Browsing:

Categorie: Big Data

Hadoop on Debian Wheezy

Hadoop

We from the ButtonFactory care deeply about Data. And the latest hype seems to be that the Data must be Big. So let’s get our hands dirty already and take a plunge into Hadoop.

This is how you can install Hadoop on a Debian Wheezy virtual machine in VirtualBox.
My laptop is running Windows 8 Enterprise.

Java Development Kit

Install Debian Wheezy from here.
When choosing packages, select only base system and SSH server.
We need to install Java 6 (see wiki).

$chmod u=rwx jdk-6u38-linux-x64.bin
$tar xvf jdk-6u38-linux-x64.bin

We will move the JDK to /opt like this:

$mkdir /opt/jvm
$mv jdk1.6.0_38/ /opt/jvm/jdk1.6.0_38/

$update-alternatives --install /usr/bin/java java /opt/jvm/jdk1.6.0_38/jre/bin/java 3
$update-alternatives --config java

Now we can check the version:

$ java -version
java version "1.6.0_38"
Java(TM) SE Runtime Environment (build 1.6.0_38-b05)
Java HotSpot(TM) 64-Bit Server VM (build 20.13-b02, mixed mode)

The Hadoop user

I followed Michael Noll’s howto for Ubuntu.

We need to create a hadoop group and a hduser, and we’ll put the haduser in the hadoop group:

addgroup hadoop
adduser --ingroup hadoop hduser

We need to disable IPv6, so let’s add the following lines to the end of /etc/sysctl.conf:

#disable ipv6
net.ipv6.conf.all.disable_ipv6 = 1
net.ipv6.conf.default.disable_ipv6 = 1
net.ipv6.conf.lo.disable_ipv6 = 1

Next we need to add Java and Hadoop to the path.

Add Java to the path

We need to set the $JAVA_HOME variable and add JAVA to our path.
Edit ~/.bashrc:

# Set Hadoop-related environment variables
export HADOOP_HOME=/opt/hadoop

# Set JAVA_HOME (we will also configure JAVA_HOME directly for Hadoop later on)
export JAVA_HOME=/opt/jvm/jdk1.6.0_38

# Add Hadoop bin/ and JAVA bin/ directory to PATH
export PATH=$PATH:$HADOOP_HOME/bin
export PATH=$PATH:$JAVA_HOME/bin

Next we can install Hadoop, also in the opt directory.
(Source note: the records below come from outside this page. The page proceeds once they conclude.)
(** * Contact directory service: a shallow embedding of [src/server.ts]
    and of its older copy [unnamed/part_000].

    Conventions.
    - A JavaScript string is a [string]; each [ascii] stands for one UTF-16
      code unit below 256.
    - A JavaScript number that the handlers compute with is a [num]: either
      [NaN] or an integer (the handlers only ever build numbers with
      [parseInt], [Math.max], [Math.min], [+] and [.length]).  Integers are
      exact.  JavaScript's numbers are doubles: they are exact up to
      [JS.MAX_SAFE_INTEGER] = 2^53 - 1 in magnitude; beyond it [parseInt]
      rounds the digits it reads, and from 1e21 on a number is written out
      in exponent notation (an [OFFSET 1e+24] that the store rejects).
      None of this is modelled: the embedding follows the code on every
      request whose numbers are safe integers.  The limit is clamped into
      [1,1000] and is always one; the offset has no upper clamp, so a
      theorem that promises a page for every offset, or says which offset
      is sent to the store and reported, carries the bound
      [o <= JS.MAX_SAFE_INTEGER] as a hypothesis.
    - Label and name columns of the lookup tables are taken to be NOT NULL;
      the nullable columns of [phone_record] are [option]s.
    - A rejected promise / thrown exception is the [Throw] case of [Result];
      [try { ... } catch] is a [match] on it.
    - The store answers a SELECT with an array of rows or rejects it, as
      mysql2 does: the handlers' [Array.isArray] guards are always passed.
    - Console output is modelled only where a handler's contract talks about
      it (the per-table warning of the locations endpoint). *)

From Stdlib Require Import ZArith List String Ascii Bool Lia DecimalString.
From Stdlib Require Import Sorted Permutation DecimalPos DecimalZ.
Import ListNotations.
I prefer to use the opt directory, but feel free to use /usr or something else.

Installing Hadoop

I’m using Hadoop 1.0.4, because it is stable. We might want to test with 2.0 later on.

cd /opt
tar xzf hadoop-1.0.4.tar.gz
mv hadoop-1.0.4 hadoop
chown -R hduser:hadoop hadoop

We need to edit some of Hadoop’s config files now.

hadoop-env.sh

Open opt/hadoop/conf/hadoop-env.sh and set the JAVA_HOME environment variable to the Sun JDK/JRE 6 directory.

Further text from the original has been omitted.